# [Data for this exercise]
◆ ◆ ◆ ◆ ◆ ◆ ◆

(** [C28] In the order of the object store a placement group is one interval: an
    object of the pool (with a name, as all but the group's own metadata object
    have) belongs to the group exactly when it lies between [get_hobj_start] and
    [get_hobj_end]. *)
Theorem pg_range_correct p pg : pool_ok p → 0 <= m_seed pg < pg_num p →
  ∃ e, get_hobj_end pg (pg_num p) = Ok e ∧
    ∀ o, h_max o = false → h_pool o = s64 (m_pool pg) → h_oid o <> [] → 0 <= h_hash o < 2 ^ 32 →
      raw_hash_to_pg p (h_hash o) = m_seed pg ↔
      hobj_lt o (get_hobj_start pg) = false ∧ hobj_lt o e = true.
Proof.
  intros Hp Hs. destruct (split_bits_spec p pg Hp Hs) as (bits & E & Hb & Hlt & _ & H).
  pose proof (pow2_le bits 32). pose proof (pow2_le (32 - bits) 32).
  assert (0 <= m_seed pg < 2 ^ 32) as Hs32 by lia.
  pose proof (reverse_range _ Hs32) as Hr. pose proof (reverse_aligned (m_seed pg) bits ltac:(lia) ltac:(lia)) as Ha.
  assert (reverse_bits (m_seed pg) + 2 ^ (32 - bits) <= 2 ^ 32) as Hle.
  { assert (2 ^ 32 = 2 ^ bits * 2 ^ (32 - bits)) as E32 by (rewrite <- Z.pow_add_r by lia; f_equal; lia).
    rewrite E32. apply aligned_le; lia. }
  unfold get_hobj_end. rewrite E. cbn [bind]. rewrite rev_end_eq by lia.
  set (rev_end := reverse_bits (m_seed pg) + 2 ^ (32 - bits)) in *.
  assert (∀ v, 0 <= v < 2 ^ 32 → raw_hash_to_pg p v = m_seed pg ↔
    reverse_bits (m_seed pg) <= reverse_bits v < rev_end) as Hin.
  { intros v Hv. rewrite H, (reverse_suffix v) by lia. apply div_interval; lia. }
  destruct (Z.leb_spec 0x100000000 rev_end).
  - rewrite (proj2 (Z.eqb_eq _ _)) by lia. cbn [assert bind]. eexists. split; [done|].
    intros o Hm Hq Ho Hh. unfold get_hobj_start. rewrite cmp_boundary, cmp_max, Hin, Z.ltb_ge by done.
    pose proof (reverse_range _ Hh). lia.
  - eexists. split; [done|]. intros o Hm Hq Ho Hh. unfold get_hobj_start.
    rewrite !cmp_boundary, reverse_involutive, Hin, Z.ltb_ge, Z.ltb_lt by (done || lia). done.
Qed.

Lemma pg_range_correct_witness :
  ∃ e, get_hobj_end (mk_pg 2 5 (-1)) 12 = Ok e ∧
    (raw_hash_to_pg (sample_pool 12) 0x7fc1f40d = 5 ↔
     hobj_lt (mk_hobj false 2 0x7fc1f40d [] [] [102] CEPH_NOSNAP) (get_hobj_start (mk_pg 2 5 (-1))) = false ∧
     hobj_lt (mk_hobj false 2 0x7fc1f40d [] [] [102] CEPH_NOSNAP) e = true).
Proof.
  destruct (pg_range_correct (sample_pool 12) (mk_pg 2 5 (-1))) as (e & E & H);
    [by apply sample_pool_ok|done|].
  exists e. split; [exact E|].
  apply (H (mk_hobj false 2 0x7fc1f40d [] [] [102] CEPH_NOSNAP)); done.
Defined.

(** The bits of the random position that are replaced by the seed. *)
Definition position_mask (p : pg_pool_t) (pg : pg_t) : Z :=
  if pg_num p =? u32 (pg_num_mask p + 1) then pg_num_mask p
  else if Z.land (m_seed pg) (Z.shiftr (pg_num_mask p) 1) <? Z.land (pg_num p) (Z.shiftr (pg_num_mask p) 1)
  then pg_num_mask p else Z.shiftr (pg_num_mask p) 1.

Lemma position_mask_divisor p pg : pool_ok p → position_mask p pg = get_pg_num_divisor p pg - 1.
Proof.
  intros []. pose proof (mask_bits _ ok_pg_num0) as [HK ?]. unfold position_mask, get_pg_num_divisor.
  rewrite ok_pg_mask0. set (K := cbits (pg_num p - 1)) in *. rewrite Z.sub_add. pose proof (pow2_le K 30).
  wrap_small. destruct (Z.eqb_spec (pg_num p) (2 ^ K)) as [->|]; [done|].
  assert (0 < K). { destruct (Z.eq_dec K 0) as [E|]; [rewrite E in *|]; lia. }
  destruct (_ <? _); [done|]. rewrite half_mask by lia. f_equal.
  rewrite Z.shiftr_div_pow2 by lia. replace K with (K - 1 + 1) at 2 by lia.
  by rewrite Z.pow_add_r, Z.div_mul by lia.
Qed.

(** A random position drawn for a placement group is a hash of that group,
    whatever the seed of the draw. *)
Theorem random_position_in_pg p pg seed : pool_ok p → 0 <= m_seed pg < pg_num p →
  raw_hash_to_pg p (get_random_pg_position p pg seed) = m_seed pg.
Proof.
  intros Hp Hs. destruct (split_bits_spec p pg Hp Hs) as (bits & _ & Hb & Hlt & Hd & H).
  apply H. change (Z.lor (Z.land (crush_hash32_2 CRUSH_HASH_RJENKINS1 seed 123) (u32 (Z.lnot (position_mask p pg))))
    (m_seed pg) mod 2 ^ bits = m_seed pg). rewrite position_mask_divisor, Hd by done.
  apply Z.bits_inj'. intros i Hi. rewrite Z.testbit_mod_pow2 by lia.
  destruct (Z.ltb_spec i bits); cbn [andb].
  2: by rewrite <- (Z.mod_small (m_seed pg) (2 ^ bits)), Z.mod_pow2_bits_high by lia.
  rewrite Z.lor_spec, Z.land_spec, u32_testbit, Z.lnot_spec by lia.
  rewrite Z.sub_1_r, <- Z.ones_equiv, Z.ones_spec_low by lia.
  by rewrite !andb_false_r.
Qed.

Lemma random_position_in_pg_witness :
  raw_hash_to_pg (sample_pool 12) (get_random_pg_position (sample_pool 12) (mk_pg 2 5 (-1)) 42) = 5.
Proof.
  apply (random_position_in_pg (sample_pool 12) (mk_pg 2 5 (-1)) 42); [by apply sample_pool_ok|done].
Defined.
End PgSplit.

◆ ◆ ◆ ◆ ◆ ◆ ◆

Starting at the first line and ending at the last, restate the material word for word.

# [Solution for this task]
(** [C28] In the order of the object store a placement group is one interval: an
    object of the pool (with a name, as all but the group's own metadata object
    have) belongs to the group exactly when it lies between [get_hobj_start] and
    [get_hobj_end]. *)
Theorem pg_range_correct p pg : pool_ok p → 0 <= m_seed pg < pg_num p →
  ∃ e, get_hobj_end pg (pg_num p) = Ok e ∧
    ∀ o, h_max o = false → h_pool o = s64 (m_pool pg) → h_oid o <> [] → 0 <= h_hash o < 2 ^ 32 →
      raw_hash_to_pg p (h_hash o) = m_seed pg ↔
      hobj_lt o (get_hobj_start pg) = false ∧ hobj_lt o e = true.
Proof.
  intros Hp Hs. destruct (split_bits_spec p pg Hp Hs) as (bits & E & Hb & Hlt & _ & H).
  pose proof (pow2_le bits 32). pose proof (pow2_le (32 - bits) 32).
  assert (0 <= m_seed pg < 2 ^ 32) as Hs32 by lia.
  pose proof (reverse_range _ Hs32) as Hr. pose proof (reverse_aligned (m_seed pg) bits ltac:(lia) ltac:(lia)) as Ha.
  assert (reverse_bits (m_seed pg) + 2 ^ (32 - bits) <= 2 ^ 32) as Hle.
  { assert (2 ^ 32 = 2 ^ bits * 2 ^ (32 - bits)) as E32 by (rewrite <- Z.pow_add_r by lia; f_equal; lia).
    rewrite E32. apply aligned_le; lia. }
  unfold get_hobj_end. rewrite E. cbn [bind]. rewrite rev_end_eq by lia.
  set (rev_end := reverse_bits (m_seed pg) + 2 ^ (32 - bits)) in *.
  assert (∀ v, 0 <= v < 2 ^ 32 → raw_hash_to_pg p v = m_seed pg ↔
    reverse_bits (m_seed pg) <= reverse_bits v < rev_end) as Hin.
  { intros v Hv. rewrite H, (reverse_suffix v) by lia. apply div_interval; lia. }
  destruct (Z.leb_spec 0x100000000 rev_end).
  - rewrite (proj2 (Z.eqb_eq _ _)) by lia. cbn [assert bind]. eexists. split; [done|].
    intros o Hm Hq Ho Hh. unfold get_hobj_start. rewrite cmp_boundary, cmp_max, Hin, Z.ltb_ge by done.
    pose proof (reverse_range _ Hh). lia.
  - eexists. split; [done|]. intros o Hm Hq Ho Hh. unfold get_hobj_start.
    rewrite !cmp_boundary, reverse_involutive, Hin, Z.ltb_ge, Z.ltb_lt by (done || lia). done.
Qed.

Lemma pg_range_correct_witness :
  ∃ e, get_hobj_end (mk_pg 2 5 (-1)) 12 = Ok e ∧
    (raw_hash_to_pg (sample_pool 12) 0x7fc1f40d = 5 ↔
     hobj_lt (mk_hobj false 2 0x7fc1f40d [] [] [102] CEPH_NOSNAP) (get_hobj_start (mk_pg 2 5 (-1))) = false ∧
     hobj_lt (mk_hobj false 2 0x7fc1f40d [] [] [102] CEPH_NOSNAP) e = true).
Proof.
  destruct (pg_range_correct (sample_pool 12) (mk_pg 2 5 (-1))) as (e & E & H);
    [by apply sample_pool_ok|done|].
  exists e. split; [exact E|].
  apply (H (mk_hobj false 2 0x7fc1f40d [] [] [102] CEPH_NOSNAP)); done.
Defined.

(** The bits of the random position that are replaced by the seed. *)
Definition position_mask (p : pg_pool_t) (pg : pg_t) : Z :=
  if pg_num p =? u32 (pg_num_mask p + 1) then pg_num_mask p
  else if Z.land (m_seed pg) (Z.shiftr (pg_num_mask p) 1) <? Z.land (pg_num p) (Z.shiftr (pg_num_mask p) 1)
  then pg_num_mask p else Z.shiftr (pg_num_mask p) 1.

Lemma position_mask_divisor p pg : pool_ok p → position_mask p pg = get_pg_num_divisor p pg - 1.
Proof.
  intros []. pose proof (mask_bits _ ok_pg_num0) as [HK ?]. unfold position_mask, get_pg_num_divisor.
  rewrite ok_pg_mask0. set (K := cbits (pg_num p - 1)) in *. rewrite Z.sub_add. pose proof (pow2_le K 30).
  wrap_small. destruct (Z.eqb_spec (pg_num p) (2 ^ K)) as [->|]; [done|].
  assert (0 < K). { destruct (Z.eq_dec K 0) as [E|]; [rewrite E in *|]; lia. }
  destruct (_ <? _); [done|]. rewrite half_mask by lia. f_equal.
  rewrite Z.shiftr_div_pow2 by lia. replace K with (K - 1 + 1) at 2 by lia.
  by rewrite Z.pow_add_r, Z.div_mul by lia.
Qed.

(** A random position drawn for a placement group is a hash of that group,
    whatever the seed of the draw. *)
Theorem random_position_in_pg p pg seed : pool_ok p → 0 <= m_seed pg < pg_num p →
  raw_hash_to_pg p (get_random_pg_position p pg seed) = m_seed pg.
Proof.
  intros Hp Hs. destruct (split_bits_spec p pg Hp Hs) as (bits & _ & Hb & Hlt & Hd & H).
  apply H. change (Z.lor (Z.land (crush_hash32_2 CRUSH_HASH_RJENKINS1 seed 123) (u32 (Z.lnot (position_mask p pg))))
    (m_seed pg) mod 2 ^ bits = m_seed pg). rewrite position_mask_divisor, Hd by done.
  apply Z.bits_inj'. intros i Hi. rewrite Z.testbit_mod_pow2 by lia.
  destruct (Z.ltb_spec i bits); cbn [andb].
  2: by rewrite <- (Z.mod_small (m_seed pg) (2 ^ bits)), Z.mod_pow2_bits_high by lia.
  rewrite Z.lor_spec, Z.land_spec, u32_testbit, Z.lnot_spec by lia.
  rewrite Z.sub_1_r, <- Z.ones_equiv, Z.ones_spec_low by lia.
  by rewrite !andb_false_r.
Qed.

Lemma random_position_in_pg_witness :
  raw_hash_to_pg (sample_pool 12) (get_random_pg_position (sample_pool 12) (mk_pg 2 5 (-1)) 42) = 5.
Proof.
  apply (random_position_in_pg (sample_pool 12) (mk_pg 2 5 (-1)) 42); [by apply sample_pool_ok|done].
Defined.
End PgSplit.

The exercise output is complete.